[The input Boundary: Start]
(* ===== verification/SetupSpec.v ===== *)
(** What the workspace setup guarantees: where repositories are checked out, which
    paths share a marker, how often git is tried, and when the marker that ends
    the maiden run is written. *)

From S2P Require Import Prelude GoStrings Paths Types Bindings StoreApi Substrate ModelConfig ModelClient.
From S2P Require Import Container Bootstrap Setup BootstrapSpec.

#[local] Arguments Ascii.eqb : simpl never.

(** ** Names *)

Lemma rcut_after p s a b : rcut p s = Some (a, b) → sall (λ c, negb (p c)) b = true.
Proof.
  revert a. induction s as [|d s IH]; intros a; cbn; [done|].
  destruct (rcut p s) as [[a' b']|] eqn:E; [intros [= <- <-]; by eapply IH|].
  destruct (p d); [|done]. intros [= <- <-]. clear IH.
  induction s as [|e s IH]; [done|]. cbn in E |- *.
  destruct (rcut p s) as [[]|]; [done|]. destruct (p e); [done|]. cbn. by apply IH.
Qed.

Lemma rcut_None p s : rcut p s = None → sall (λ c, negb (p c)) s = true.
Proof.
  induction s as [|e s IH]; [done|]. cbn.
  destruct (rcut p s) as [[]|]; [done|]. destruct (p e); [done|]. cbn. by apply IH.
Qed.

Lemma RepoDirName_plain url : string_in "/" (RepoDirName url) = false ∧ string_in ":" (RepoDirName url) = false.
Proof.
  assert (∀ s, sall (λ c, negb (Ascii.eqb c "/" || Ascii.eqb c ":")) s = true →
    string_in "/" s = false ∧ string_in ":" s = false) as H.
  { induction s as [|c s IH]; [done|]. cbn. intros [Hc Hs]%andb_true_iff.
    apply negb_true_iff, orb_false_iff in Hc as [H1 H2]. rewrite Ascii.eqb_sym in H1, H2.
    rewrite H1, H2. by apply IH. }
  unfold RepoDirName. destruct (rcut _ _) as [[a b]|] eqn:E.
  - apply H. by eapply rcut_after.
  - by apply H, rcut_None.
Qed.

(** The names that make the repository decide. *)
Definition generic_name (name : string) : Prop := name = "" ∨ name = "repo" ∨ name = "origin".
[The input Boundary: End]
Activity> In full and without deviation, reproduce the entries above.

Solution to the problem>
(* ===== verification/SetupSpec.v ===== *)
(** What the workspace setup guarantees: where repositories are checked out, which
    paths share a marker, how often git is tried, and when the marker that ends
    the maiden run is written. *)

From S2P Require Import Prelude GoStrings Paths Types Bindings StoreApi Substrate ModelConfig ModelClient.
From S2P Require Import Container Bootstrap Setup BootstrapSpec.

#[local] Arguments Ascii.eqb : simpl never.

(** ** Names *)

Lemma rcut_after p s a b : rcut p s = Some (a, b) → sall (λ c, negb (p c)) b = true.
Proof.
  revert a. induction s as [|d s IH]; intros a; cbn; [done|].
  destruct (rcut p s) as [[a' b']|] eqn:E; [intros [= <- <-]; by eapply IH|].
  destruct (p d); [|done]. intros [= <- <-]. clear IH.
  induction s as [|e s IH]; [done|]. cbn in E |- *.
  destruct (rcut p s) as [[]|]; [done|]. destruct (p e); [done|]. cbn. by apply IH.
Qed.

Lemma rcut_None p s : rcut p s = None → sall (λ c, negb (p c)) s = true.
Proof.
  induction s as [|e s IH]; [done|]. cbn.
  destruct (rcut p s) as [[]|]; [done|]. destruct (p e); [done|]. cbn. by apply IH.
Qed.

Lemma RepoDirName_plain url : string_in "/" (RepoDirName url) = false ∧ string_in ":" (RepoDirName url) = false.
Proof.
  assert (∀ s, sall (λ c, negb (Ascii.eqb c "/" || Ascii.eqb c ":")) s = true →
    string_in "/" s = false ∧ string_in ":" s = false) as H.
  { induction s as [|c s IH]; [done|]. cbn. intros [Hc Hs]%andb_true_iff.
    apply negb_true_iff, orb_false_iff in Hc as [H1 H2]. rewrite Ascii.eqb_sym in H1, H2.
    rewrite H1, H2. by apply IH. }
  unfold RepoDirName. destruct (rcut _ _) as [[a b]|] eqn:E.
  - apply H. by eapply rcut_after.
  - by apply H, rcut_None.
Qed.

(** The names that make the repository decide. *)
Definition generic_name (name : string) : Prop := name = "" ∨ name = "repo" ∨ name = "origin".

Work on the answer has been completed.